Skip to contentFive Things You Should Know About Chapter 13 Bankruptcy
- Chapter 13 bankruptcy is designed for wage earners. If you do not have income you will not be able to file Chapter 13 bankruptcy.
- Chapter 13 bankruptcy allows the debtor to partially repay their unsecured creditors. One of the misconceptions about Chapter 13 bankruptcy is that debtors must repay all of their debts. The amount of money a debtor will repay is determined by their ability to repay their creditors. Therefore a creditor could end up repaying only half of their unsecured debt while the rest is discharged after their Chapter 13 bankruptcy case has run its course.
- During Chapter 13 bankruptcy, the debtor is required to repay their over a course of 3 to 5 years.
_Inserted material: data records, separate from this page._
(** *** What is left to do *)

Definition mu_main (m : main_pc) (g : vars) : Z :=
  match m with
  | Creating j _ => zsum (fun arg => 6 * atoi arg + 3) (drop (Nat.pred j) args) + 12 * total + 7
  | At p l =>
      12 * (total - numConsumed l) +
      match p with
      | Lock => 6
      | Test => 5
      | Waiting => if decide (0%nat ∈ waiters g) then 4 else 6
      | Consume => if 0 <? avail g then 4 else 8
      | Tell => 9
      | Unlock => 7
      | Leave => 1
      end
  end.

Definition mu_thr (t : thr) : Z :=
  match t with
  | Main _ => 0
  | Worker (Start arg) => 6 * atoi arg + 2
  | Worker (For cnt j) => 6 * (cnt - j) + 1
  | Worker (Locked cnt j) => 6 * (cnt - j)
  | Worker (Added cnt j) => 6 * (cnt - j) - 1
  | Worker (Signal cnt j) => 6 * (cnt - j) - 2
  | Worker (Returned _) => 0
  end.

Definition mu (s : sys vars thr) : Z :=
  zsum mu_thr (threads s) + match ended s with None => 1 | Some _ => 0 end +
  match threads s !! 0%nat with Some (Main m) => mu_main m (shared s) | _ => 0 end.

Lemma mu_nonneg s : inv s -> 0 <= mu s.
Proof.
  intros [m HI]. unfold mu. rewrite (inv_main _ _ HI). pose proof (inv_bounds _ _ HI) as Hb.
  destruct HI as [_ _ Ht _ (Ha & Hc & _) _ _ _ _].
  assert (0 <= zsum mu_thr (threads s)).
  { induction Ht as [|[|[]] ts Hok _ IH]; simpl in *; lia. }
  assert (0 <= mu_main m (shared s)); [|destruct (ended s); lia].
  destruct m as [j tot|p l]; simpl in *.
  - assert (Forall (fun arg => 0 <= atoi arg) (drop (Nat.pred j) args)) as Hd by by apply Forall_drop.
    cut (0 <= zsum (fun arg => 6 * atoi arg + 3) (drop (Nat.pred j) args)); [lia|].
    induction Hd; simpl; lia.
  - destruct p; try lia; case_match; lia.
Qed.

Lemma mu_worker i w g :
  thr_ok (Worker w) ->
  match threadFunc i Fine w g with
  | Go (Worker w') g' =>
      waiters g' = waiters g /\ mu_thr (Worker w') < mu_thr (Worker w) \/
      waiters g' = cond_signal (waiters g) /\ mu_thr (Worker w') + 3 <= mu_thr (Worker w)
  | Wait | Stop _ => True
  | _ => False
  end.
Proof.
  unfold threadFunc, check. intros Hok. destruct w; repeat case_match; simplify_eq; try done; z_bool; simpl in *;
    first [left; split; [done|lia]|right; split; [done|lia]].
Qed.

Lemma mu_at p l g :
  (waiters g = [] \/ waiters g = [0%nat] /\ p = Waiting) -> 0 <= avail g -> avail g + numConsumed l <= total ->
  (p = Leave -> numConsumed l = total) -> (p = Unlock -> fin l = true -> numConsumed l = total) ->
  match main_exec (prog :: args) elapsed 0 Fine (At p l) g with
  | Go (Main m') g' => mu_main m' g' < mu_main (At p l) g
  | Say (Main m') _ => mu_main m' g < mu_main (At p l) g
  | Wait | Stop _ => True
  | _ => False
  end.
Proof.
  intros Hw Ha Hb Hl Hu. unfold main_exec, check.
  destruct p; repeat (case_match; simplify_eq; try done); z_bool; simpl; repeat case_match; z_bool; try lia; try done.
  exfalso. clear -n. set_solver.
Qed.

Lemma mu_main_change m g g' :
  (forall l, m = At Consume l -> avail g' = avail g) ->
  (waiters g' = waiters g -> mu_main m g' = mu_main m g) /\ mu_main m g' <= mu_main m g + 2.
Proof.
  intros Ha. destruct m as [j tot|[] l]; simpl; try lia.
  - split; [by intros ->|]. repeat case_decide; lia.
  - specialize (Ha _ eq_refl). rewrite Ha. split; [done|]. lia.
Qed.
As mentioned in the previous point, at the end of the repayment term, the balance of the debtor’s unsecured debt will be discharged by the bankruptcy court.
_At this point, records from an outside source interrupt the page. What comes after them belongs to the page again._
Lemma multi_inv_step ok s s' : inv s -> step ex ok s s' -> inv s'.
Proof.
  intros (m & ws & HI) (Hend & i & a & t & _ & Hi & Hp)%step_inv.
  destruct s as [g ts out e]; cbn [shared threads printed ended] in *. subst e.
  assert (inv s' \/ exists e call, s' = Sys g ts out (Some (Failed e call))) as [|(e & call & ->)];
    [|done|exists m, ws; destruct HI; by split].
  pose proof (inv_threads _ _ _ HI) as Hts. cbn [threads] in Hts. destruct i as [|i]; rewrite Hts in Hi; simpl in Hi.
  - injection Hi as <-. destruct m as [| | | |p]; [by refine (multi_creating_step _ _ _ _ _ _ _ _ HI Hp)..|].
    assert ((exists k, p = Join k) \/ forall k, p <> Join k) as [[k ->]|Hn] by (destruct p; eauto; right; done);
      [exact (join_step _ _ _ _ _ _ _ HI Hp)|exact (multi_at_step _ _ _ _ _ _ _ Hn HI Hp)].
  - rewrite list_lookup_fmap in Hi. destruct (ws !! i) as [w|] eqn:Ew; [|done]. injection Hi as <-. exact (multi_worker_step _ _ _ _ _ _ _ _ _ HI Ew Hp).
Qed.

Lemma multi_inv_start : inv start_state.
Proof.
  exists Begin, []. split; cbn [shared threads printed ended start_state infos numUnjoined threadMutex]; try done.
  - split; [|done]. intros [|i] t; [|done]. by intros [= <-].
  - by left.
  - exists []. split; cbn; try done. by constructor. intros i. split; [set_solver|by intros (? & ? & _)].
Qed.
(** C36: strerror_test.c, whichever calls fail (inside [strerror], or pthread_create) and however the two threads
    interleave: it makes at most 1200 steps, and 300 more for each call that fails, since the report of an error
    enters [strerror] again.  Before its end it goes on with the next call that succeeds, except that with
    thread-specific data it waits for ever when pthread_key_create failed, since the report of that waits for
    the pthread_once it is made in.  It does not run into undefined behaviour.  When it ends with success it has
    printed its four lines: with thread-specific data and with a thread-local variable main still finds the
    text of its own error, at an address that is not the other thread's; with the static buffer it finds the
    text of the other thread's error at the same address.  Of a run in which pthread_join, which has no reason
    to, fails while the other thread may still be in [strerror], only the bound is stated. *)
Theorem strerror_test_tells sched s : run exec sched start_state = Some s ->
  (length sched <= 1200 + 300 * failures sched)%nat /\
  (join_failed s \/
   (ended s = None -> (exists i s', run_one exec i (Done 0) s = Some s') \/ key_failed s) /\
   ended s <> Some Undefined /\
   forall status, ended s = Some (Exited status) -> status = EXIT_SUCCESS /\
     exists a b, (a = b <-> st = Static) /\
       printed s = [called_line; about_line; other_line b (message EPERM);
                    main_line a (message (if decide (st = Static) then EPERM else EINVAL))]).
Proof.
  intros Hr. split.
  - pose proof (run_left sched _ _ Hr) as Hle. unfold left, start_state, enter in Hle. cbn in Hle.
    rewrite failures_sum in Hle. destruct st; cbn in Hle; lia.
  - destruct (inv_reachable s) as [Hs|Hj]; [|right|by left]; [refine (Threads.run_rtc exec always sched _ _ _ Hr); by apply Forall_true|].
    split_and!.
    + by apply inv_goes.
    + intros E. destruct Hs as (_ & _ & Hs). by rewrite E in Hs.
    + intros status E. destruct Hs as (_ & Hs & He). rewrite E in He. destruct He as (-> & w & Hts). split; [done|].
      destruct Hs as [(m & Hts' & _)|(m & w' & Hts' & Hm)]; rewrite Hts in Hts'; [done|]. injection Hts' as <- <-.
      destruct w; try done. destruct Hm as (a & b & Hout & Hab). by exists a, b.
Qed.
Definition parent_exec (a : answer) (ts : list proc) (p : parent_pc) (fd : ends) (g : vars) : effect vars proc :=
  let leave f := Go (Parent (PEnd f) no_ends) g in
  let check call k := match a with Done _ => k | Fails e => leave (Failed e call) end in
  match p with
  | PPipe => check "pipe"%string (Go (Parent PFork (Ends true true)) g)
  | PFork => check "fork"%string (Create (Parent PCloseRead fd) (Child CCloseWrite fd))
  | PCloseRead => check "close - parent"%string (Go (Parent (PWrite argument) (Ends false (w_end fd))) g)
  | PWrite rest =>
      match a with
      | Fails _ => leave (Fatal "parent - partial/failed write")
      | Done k =>
          match pipe_write cap (readers ts) k rest (pipe g) with
          | Moved b [] => Go (Parent PCloseWrite fd) (Vars b (out g))
          | Moved b rest' => Go (Parent (PWrite rest') fd) (Vars b (out g))
          | Blocked => Wait
          | Broken => leave Broken_pipe
          end
      end
  | PCloseWrite => check "close"%string (Go (Parent PWait (Ends (r_end fd) false)) g)
  | PWait =>
      match a with
      | Fails _ => leave (Exited EXIT_SUCCESS)
      | Done _ => if forallb has_ended (drop 1 ts) then leave (Exited EXIT_SUCCESS) else Wait
      end
  | PEnd _ => Wait
  end.

Definition child_exec (a : answer) (ts : list proc) (c : child_pc) (fd : ends) (g : vars) : effect vars proc :=
  let leave f g := Go (Child (CEnd f) no_ends) g in
  let check call k := match a with Done _ => k | Fails e => leave (Failed e call) g end in
  match c with
  | CCloseWrite => check "close - child"%string (Go (Child CRead (Ends (r_end fd) false)) g)
  | CRead =>
      check "read"%string
        (match pipe_read (writers ts) BUF_SIZE (pipe g) with
         | None => Wait
         | Some ([], b) => Go (Child CNewline fd) (Vars b (out g))
         | Some (buf, b) => Go (Child (CWrite buf) fd) (Vars b (out g))
         end)
  | CWrite buf =>
      match a with
      | Fails _ => leave (Fatal "child - partial/failed write") g
      | Done k =>
          let g' := Vars (pipe g) (out g ++ take k buf) in
          if (k <? length buf)%nat then leave (Fatal "child - partial/failed write") g' else Go (Child CRead fd) g'
      end
  | CNewline =>
      Go (Child CClose fd) (match a with Done (Datatypes.S _) => Vars (pipe g) (out g ++ [NL]) | _ => g end)
  | CClose => check "close"%string (leave (Exited EXIT_SUCCESS) g)
  | CEnd _ => Wait
  end.

Definition exec (self : nat) (a : answer) (ts : list proc) (t : proc) (g : vars) : effect vars proc :=
  match t with
  | Parent p fd => parent_exec a ts p fd g
  | Child c fd => child_exec a ts c fd g
  end.

(** After the check of the arguments. *)
Definition start_state : sys vars proc := Sys (Vars [] []) [Parent PPipe no_ends] [] None.
End Program.

(** *** The invariant *)

Section Correct.
Context (cap : nat) (argument : bytes) (Hcap : (PIPE_BUF <= cap)%nat).
Let ex := exec cap argument.

(** Every call is done; a write to the standard output is whole. *)
Definition full (a : answer) : Prop := exists k, a = Done k /\ (BUF_SIZE <= k)%nat.

Definition parent_fds (p : parent_pc) : ends :=
  match p with
  | PPipe | PWait | PEnd _ => no_ends
  | PFork | PCloseRead => Ends true true
  | PWrite _ | PCloseWrite => Ends false true
  end.
Definition child_fds (c : child_pc) : ends :=
  match c with CCloseWrite => Ends true true | CEnd _ => no_ends | _ => Ends true false end.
- The debtor is allowed to present a repayment plan for their Chapter 13 bankruptcy; but the bankruptcy trustee has the power to either approve the repayment plan or deny it. Also, creditors can challenge the plan; but they must adequately prove their claims of why the plan should not be approved.
- The debtor may have the right to change their Chapter 13 bankruptcy plan if their circumstances warrant the change. For example, if a debtor in Chapter 13 bankruptcy suddenly loses their job, they may be able to reduce their monthly payments to their creditors or even convert their Chapter 13 bankruptcy to a Chapter 7 bankruptcy. If the debtor does in fact convert to a Chapter 7 bankruptcy, their remaining unsecured debts will be discharged.